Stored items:
(** * medicare-app: the dependent multi-select field and the profile header

    A shallow embedding of
    [src/components/input-component/multi-select-input.tsx]:

    - [CustomFormMultiSelect]: its local state ([options], [loading]), the
      option-loading effect, the rendered trigger button and dropdown, and
      the [onSelect] / [onClick] handlers bound to the form field;
    - [ProfileHeader]: [handleProfileImageChange].

    Handlers and effects are written in a small monad that threads the
    component state, records every observable call (state setters,
    [field.onChange], [loadOptions], [console.error], [toast], awaited
    timers) in a trace, and carries JavaScript exceptions, with
    [try]/[catch]/[finally] as combinators. *)

From Stdlib Require Import String Ascii List Bool ZArith Lia Permutation.
Import ListNotations.
Local Open Scope string_scope.
Local Open Scope list_scope.

(** ** Values shared by the two components *)

(** A thrown JavaScript value. *)
Inductive Exn : Type :=
| Error (message : string).

(** [interface Option { value: string; label: string }] *)
Record Option : Type := mkOption {
  value : string;
  label : string
}.

(** What [useWatch] may hand back for the watched field. *)
Inductive JsValue : Type :=
| JsUndefined
| JsNull
| JsBool (b : bool)
| JsNumber (n : Z)
| JsString (s : string)
| JsArray (items : list string).

(** The object literal [{ [dependsOn]: dependencyValue }]: own keys in
    insertion order. *)
Definition FormDataArg : Type := list (string * JsValue).

(** Argument of [toast({ title, description, variant })]. *)
Record ToastArgs : Type := mkToast {
  title : string;
  description : string;
  variant : string
}.

(** Observable calls, in the order the code makes them. *)
Inductive Event : Type :=
| SetOptions (opts : list Option)
| SetLoading (b : bool)
| LoadOptionsCalled (formData : option FormDataArg)
| ConsoleError (message : string) (error : Exn)
| FieldOnChange (newValue : list string)
| StopPropagation
| SetIsUploading (b : bool)
| Awaited (ms : Z)
| ToastShown (t : ToastArgs).

(** ** The effect monad *)

Module Eff.

Inductive Outcome (A : Type) : Type :=
| Returned (a : A)
| Thrown (e : Exn).
Arguments Returned {A} a.
Arguments Thrown {A} e.

Record Run (S A : Type) : Type := mkRun {
  final : S;
  trace : list Event;
  outcome : Outcome A
}.
Arguments mkRun {S A} final trace outcome.
Arguments final {S A} r.
Arguments trace {S A} r.
Arguments outcome {S A} r.

Definition M (S A : Type) : Type := S -> Run S A.

Section Ops.
Context {S : Type}.

Definition ret {A} (a : A) : M S A :=
  fun s => mkRun s [] (Returned a).

Definition throw {A} (e : Exn) : M S A :=
  fun s => mkRun s [] (Thrown e).

Definition bind {A B} (m : M S A) (k : A -> M S B) : M S B :=
  fun s =>
    let r := m s in
    match outcome r with
    | Returned a =>
        let r' := k a (final r) in
        mkRun (final r') (trace r ++ trace r') (outcome r')
    | Thrown e => mkRun (final r) (trace r) (Thrown e)
    end.

Definition emit (ev : Event) : M S unit :=
  fun s => mkRun s [ev] (Returned tt).

Definition modify (f : S -> S) : M S unit :=
  fun s => mkRun (f s) [] (Returned tt).

(** [try { body } catch (error) { handler error }] *)
Definition try_catch {A} (body : M S A) (handler : Exn -> M S A) : M S A :=
  fun s =>
    let r := body s in
    match outcome r with
    | Returned a => r
    | Thrown e =>
        let r' := handler e (final r) in
        mkRun (final r') (trace r ++ trace r') (outcome r')
    end.

(** [try { body } finally { fin }]: [fin] always runs; the outcome of
    [body] stands unless [fin] itself throws. *)
Definition try_finally {A} (body : M S A) (fin : M S unit) : M S A :=
  fun s =>
    let r := body s in
    let r' := fin (final r) in
    mkRun (final r') (trace r ++ trace r')
          match outcome r' with
          | Returned _ => outcome r
          | Thrown e => Thrown e
          end.

(** [try { body } catch (error) { handler error } finally { fin }] *)
Definition try_catch_finally {A}
    (body : M S A) (handler : Exn -> M S A) (fin : M S unit) : M S A :=
  try_finally (try_catch body handler) fin.

(** Result of an awaited promise (or of a call that may throw). *)
Definition settle {A} (r : Exn + A) : M S A :=
  match r with
  | inr a => ret a
  | inl e => throw e
  end.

» What you should do:
Nothing in the records should change when you repeat them all.

» Expected answer:
(** * medicare-app: the dependent multi-select field and the profile header

    A shallow embedding of
    [src/components/input-component/multi-select-input.tsx]:

    - [CustomFormMultiSelect]: its local state ([options], [loading]), the
      option-loading effect, the rendered trigger button and dropdown, and
      the [onSelect] / [onClick] handlers bound to the form field;
    - [ProfileHeader]: [handleProfileImageChange].

    Handlers and effects are written in a small monad that threads the
    component state, records every observable call (state setters,
    [field.onChange], [loadOptions], [console.error], [toast], awaited
    timers) in a trace, and carries JavaScript exceptions, with
    [try]/[catch]/[finally] as combinators. *)

From Stdlib Require Import String Ascii List Bool ZArith Lia Permutation.
Import ListNotations.
Local Open Scope string_scope.
Local Open Scope list_scope.

(** ** Values shared by the two components *)

(** A thrown JavaScript value. *)
Inductive Exn : Type :=
| Error (message : string).

(** [interface Option { value: string; label: string }] *)
Record Option : Type := mkOption {
  value : string;
  label : string
}.

(** What [useWatch] may hand back for the watched field. *)
Inductive JsValue : Type :=
| JsUndefined
| JsNull
| JsBool (b : bool)
| JsNumber (n : Z)
| JsString (s : string)
| JsArray (items : list string).

(** The object literal [{ [dependsOn]: dependencyValue }]: own keys in
    insertion order. *)
Definition FormDataArg : Type := list (string * JsValue).

(** Argument of [toast({ title, description, variant })]. *)
Record ToastArgs : Type := mkToast {
  title : string;
  description : string;
  variant : string
}.

(** Observable calls, in the order the code makes them. *)
Inductive Event : Type :=
| SetOptions (opts : list Option)
| SetLoading (b : bool)
| LoadOptionsCalled (formData : option FormDataArg)
| ConsoleError (message : string) (error : Exn)
| FieldOnChange (newValue : list string)
| StopPropagation
| SetIsUploading (b : bool)
| Awaited (ms : Z)
| ToastShown (t : ToastArgs).

(** ** The effect monad *)

Module Eff.

Inductive Outcome (A : Type) : Type :=
| Returned (a : A)
| Thrown (e : Exn).
Arguments Returned {A} a.
Arguments Thrown {A} e.

Record Run (S A : Type) : Type := mkRun {
  final : S;
  trace : list Event;
  outcome : Outcome A
}.
Arguments mkRun {S A} final trace outcome.
Arguments final {S A} r.
Arguments trace {S A} r.
Arguments outcome {S A} r.

Definition M (S A : Type) : Type := S -> Run S A.

Section Ops.
Context {S : Type}.

Definition ret {A} (a : A) : M S A :=
  fun s => mkRun s [] (Returned a).

Definition throw {A} (e : Exn) : M S A :=
  fun s => mkRun s [] (Thrown e).

Definition bind {A B} (m : M S A) (k : A -> M S B) : M S B :=
  fun s =>
    let r := m s in
    match outcome r with
    | Returned a =>
        let r' := k a (final r) in
        mkRun (final r') (trace r ++ trace r') (outcome r')
    | Thrown e => mkRun (final r) (trace r) (Thrown e)
    end.

Definition emit (ev : Event) : M S unit :=
  fun s => mkRun s [ev] (Returned tt).

Definition modify (f : S -> S) : M S unit :=
  fun s => mkRun (f s) [] (Returned tt).

(** [try { body } catch (error) { handler error }] *)
Definition try_catch {A} (body : M S A) (handler : Exn -> M S A) : M S A :=
  fun s =>
    let r := body s in
    match outcome r with
    | Returned a => r
    | Thrown e =>
        let r' := handler e (final r) in
        mkRun (final r') (trace r ++ trace r') (outcome r')
    end.

(** [try { body } finally { fin }]: [fin] always runs; the outcome of
    [body] stands unless [fin] itself throws. *)
Definition try_finally {A} (body : M S A) (fin : M S unit) : M S A :=
  fun s =>
    let r := body s in
    let r' := fin (final r) in
    mkRun (final r') (trace r ++ trace r')
          match outcome r' with
          | Returned _ => outcome r
          | Thrown e => Thrown e
          end.

(** [try { body } catch (error) { handler error } finally { fin }] *)
Definition try_catch_finally {A}
    (body : M S A) (handler : Exn -> M S A) (fin : M S unit) : M S A :=
  try_finally (try_catch body handler) fin.

(** Result of an awaited promise (or of a call that may throw). *)
Definition settle {A} (r : Exn + A) : M S A :=
  match r with
  | inr a => ret a
  | inl e => throw e
  end.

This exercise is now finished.